**Exercise brief**
Restate verbatim the span of lines below between the line with "Inductive Exn : Type" and the line with "Definition modify (f", including those two lines, and only that span.

**Data to examine**
Fixpoint Value_ind (v : Value) : P v :=
  match v with
  | VUndefined => Hundefined
  | VNull => Hnull
  | VBool b => Hbool b
  | VNum n => Hnum n
  | VStr s => Hstr s
  | VArr xs =>
      Harr xs
        ((fix go (l : list Value) : Forall P l :=
            match l with
            | [] => List.Forall_nil P
            | x :: l' => @List.Forall_cons _ P x l' (Value_ind x) (go l')
            end) xs)
  | VObj fields =>
      Hobj fields
        ((fix go (l : list (string * Value)) : Forall (fun e => P (snd e)) l :=
            match l with
            | [] => List.Forall_nil _
            | e :: l' =>
                @List.Forall_cons _ (fun e => P (snd e)) e l'
                  (Value_ind (snd e)) (go l')
            end) fields)
  end.
End ValueInd.

End Js.

Import Js.

(** ** The cache key of a call ([base.ts], lines 459-477) *)

Module CacheKey.

(** What [_getSerializedCacheKeyParametersForCall] reads of the model. *)
Record LanguageModel : Type := {
  _identifyingParams : Obj;
  _llmType : string;
  _modelType : string
}.

Definition params (this : LanguageModel) (callOptions : Obj) : Obj :=
  obj_set
    (obj_set
       (obj_spread (obj_spread [] (_identifyingParams this)) callOptions)
       "_type" (VStr (_llmType this)))
    "_model" (VStr (_modelType this)).

Definition filteredEntries (this : LanguageModel) (callOptions : Obj)
  : list (string * Value) :=
  filter (fun e => ¬ is_undefined (snd e))
    (Object_entries (params this callOptions)).

Definition serializeEntry (e : string * Value) : string :=
  fst e ++ ":" ++ template (JSON_stringify (snd e)).

Definition _getSerializedCacheKeyParametersForCall
    (this : LanguageModel) (callOptions : Obj) : string :=
  let serializedEntries :=
    join "," (sort (serializeEntry <$> filteredEntries this callOptions)) in
  serializedEntries.

(** The contributing fields of a call: each defined field of the merged
    parameter record with the text [JSON.stringify] gives its value. *)
Definition serialized_fields (this : LanguageModel) (callOptions : Obj)
  : gmap string string :=
  list_to_map
    ((fun e => (fst e, template (JSON_stringify (snd e))))
       <$> filteredEntries this callOptions).

(** A field name with none of the characters that structure the key. *)
Definition structural (c : ascii) : bool :=
  bool_decide (c ∈ list_ascii_of_string (dq ",:'[]{}")).

Definition plain_name (k : string) : Prop :=
  Forall (fun c => structural c = false) (list_ascii_of_string k).

Definition plain_names (this : LanguageModel) (callOptions : Obj) : Prop :=
  Forall plain_name (_identifyingParams this).*1
  ∧ Forall plain_name callOptions.*1.

(** The assignments of a spread, on maps. *)
Definition assign_all (s : Obj) (m : gmap string Value) : gmap string Value :=
  fold_left (fun m e => <[fst e:=snd e]> m) s m.

(** The rendered fields of a call, as pairs of a name and a text. *)
Definition field_text (e : string * Value) : string * string :=
  (fst e, template (JSON_stringify (snd e))).

Definition render (e : string * string) : string := fst e ++ ":" ++ snd e.

(** A field of a call: a plain name and a balanced text. *)
Definition good_field (e : string * string) : Prop :=
  plain_name (fst e) ∧ balanced (snd e).

(** The text a value contributes to the key, if any. *)
Definition text_of (v : Value) : option string :=
  if is_undefined v then None else Some (template (JSON_stringify v)).

End CacheKey.

Module CacheKeyExamples.
Import CacheKey.

Definition fake : LanguageModel :=
  {| _identifyingParams := [("temperature", VNum (NInt 0))];
     _llmType := "fake"; _modelType := "base_chat_model" |}.

(** The same call options, inserted in two orders. *)
Definition stop_then_timeout : Obj :=
  [("stop", VArr [VStr "a"; VStr "b"]); ("timeout", VNum (NInt 5))].

Definition timeout_then_stop : Obj :=
  [("timeout", VNum (NInt 5)); ("stop", VArr [VStr "a"; VStr "b"])].

(** A model whose identifying parameters carry its default stop sequence. *)
Definition stopping : LanguageModel :=
  {| _identifyingParams := [("stop", VArr [VStr "x"])];
     _llmType := "fake"; _modelType := "base_chat_model" |}.

(** A model with a separator and a colon inside a parameter name. *)
Definition separators (x y : Z) : LanguageModel :=
  {| _identifyingParams := [("a", VNum (NInt x)); ("a:1,a", VNum (NInt y))];
     _llmType := "fake"; _modelType := "base_chat_model" |}.

End CacheKeyExamples.

(** ** Exceptions and mutable state

    A computation reads and writes a world and either returns or throws.
    What it wrote before throwing stays written, as in JavaScript. *)

Module Eff.

(** Thrown values: an error of the runtime or of a library, by its message,
    and the classes of error the invocation path tells apart. *)
Inductive Exn : Type :=
| JsError (message : string)
| TransientProviderError (message : string)
| NonTransientProviderError (message : string)
| CancellationError
| StructuredOutputParsingError (message : string).

Section Monad.
Context {W : Type}.

Definition M (A : Type) : Type := W → (Exn + A) * W.

Definition ret {A} (a : A) : M A := fun w => (inr a, w).

Definition bind {A B} (m : M A) (k : A → M B) : M B :=
  fun w =>
    match m w with
    | (inr a, w') => k a w'
    | (inl e, w') => (inl e, w')
    end.

Definition throw {A} (e : Exn) : M A := fun w => (inl e, w).

(** [try { body } catch (e) { handler e }]. *)
Definition try_catch {A} (body : M A) (handler : Exn → M A) : M A :=
  fun w =>
    match body w with
    | (inr a, w') => (inr a, w')
    | (inl e, w') => handler e w'
    end.

Definition get : M W := fun w => (inr w, w).

Definition modify (f : W → W) : M unit := fun w => (inr tt, f w).

(** A call into a library that returns or throws without touching the
    world. *)
Definition lift {A} (r : Exn + A) : M A := fun w => (r, w).
End Monad.

Arguments M : clear implicits.

Declare Scope eff_scope.
Delimit Scope eff_scope with eff.
Notation "x <- m ;; k" := (bind m (fun x => k))
  (at level 100, m at next level, right associativity) : eff_scope.
Notation "m ;;; k" := (bind m (fun _ => k))
  (at level 100, right associativity) : eff_scope.

End Eff.

(** ** Token counting ([base.ts], lines 25-108 and 397-432) *)

Module Tokens.
Import Eff.
Local Open Scope eff_scope.

(** [modelName.startsWith(p)]. *)
Definition startsWith (modelName p : string) : bool := String.prefix p modelName.

Definition getModelNameForTiktoken (modelName : string) : string :=
  if startsWith modelName "gpt-3.5-turbo-16k" then "gpt-3.5-turbo-16k"
  else if startsWith modelName "gpt-3.5-turbo-" then "gpt-3.5-turbo"
  else if startsWith modelName "gpt-4-32k" then "gpt-4-32k"
  else if startsWith modelName "gpt-4-" then "gpt-4"
  else modelName.

Definition getEmbeddingContextSize (modelName : option string) : Z :=
  match modelName with
  | Some "text-embedding-ada-002" => 8191
  | _ => 2046
  end%Z.

Definition getModelContextSize (modelName : string) : Z :=
  let name := getModelNameForTiktoken modelName in
  if decide (name = "gpt-3.5-turbo-16k") then 16384
  else if decide (name = "gpt-3.5-turbo") then 4096
  else if decide (name = "gpt-4-32k") then 32768
  else if decide (name = "gpt-4") then 8192
  else if decide (name = "text-davinci-003") then 4097
  else if decide (name = "text-curie-001") then 2048
  else if decide (name = "text-babbage-001") then 2048
  else if decide (name = "text-ada-001") then 2048
  else if decide (name = "code-davinci-002") then 8000
  else if decide (name = "code-cushman-001") then 2048
  else 4097%Z.

(** [Math.ceil(n / d)] on a length. *)
Definition Math_ceil_div (n d : nat) : nat :=
  n / d + (if decide (n mod d = 0) then 0 else 1).

(** The fallback count: one token for every four characters, rounded up. *)
Definition approximate (text : string) : nat :=
  Math_ceil_div (String.length text) 4.

(** A [Tiktoken] encoder of [js-tiktoken]: [encode] returns the tokens of a
    text or throws. *)
Record Tiktoken : Type := {
  encode : string → Exn + list nat
}.

(** [MessageContent]: a string, or an array of content parts. *)
Inductive MessageContentComplex : Type :=
| TextPart (text : string)
| ImageUrlPart (url : string).

Inductive MessageContent : Type :=
| ContentString (s : string)
| ContentParts (parts : list MessageContentComplex).

(** What the tokenizer library was asked. *)
Inductive TiktokenCall : Type :=
| CallEncodingForModel (model : string)
| CallEncode (text : string).

(** The model object: [modelName] is [None] when the object has no such
    property; the cast [this.modelName as string] does not check that the
    property holds a string. *)
Record Instance : Type := {
  modelName : option Value;
  _encoding : option Tiktoken
}.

**Answer to this task**
Inductive Exn : Type :=
| JsError (message : string)
| TransientProviderError (message : string)
| NonTransientProviderError (message : string)
| CancellationError
| StructuredOutputParsingError (message : string).

Section Monad.
Context {W : Type}.

Definition M (A : Type) : Type := W → (Exn + A) * W.

Definition ret {A} (a : A) : M A := fun w => (inr a, w).

Definition bind {A B} (m : M A) (k : A → M B) : M B :=
  fun w =>
    match m w with
    | (inr a, w') => k a w'
    | (inl e, w') => (inl e, w')
    end.

Definition throw {A} (e : Exn) : M A := fun w => (inl e, w).

(** [try { body } catch (e) { handler e }]. *)
Definition try_catch {A} (body : M A) (handler : Exn → M A) : M A :=
  fun w =>
    match body w with
    | (inr a, w') => (inr a, w')
    | (inl e, w') => handler e w'
    end.

Definition get : M W := fun w => (inr w, w).

Definition modify (f : W → W) : M unit := fun w => (inr tt, f w).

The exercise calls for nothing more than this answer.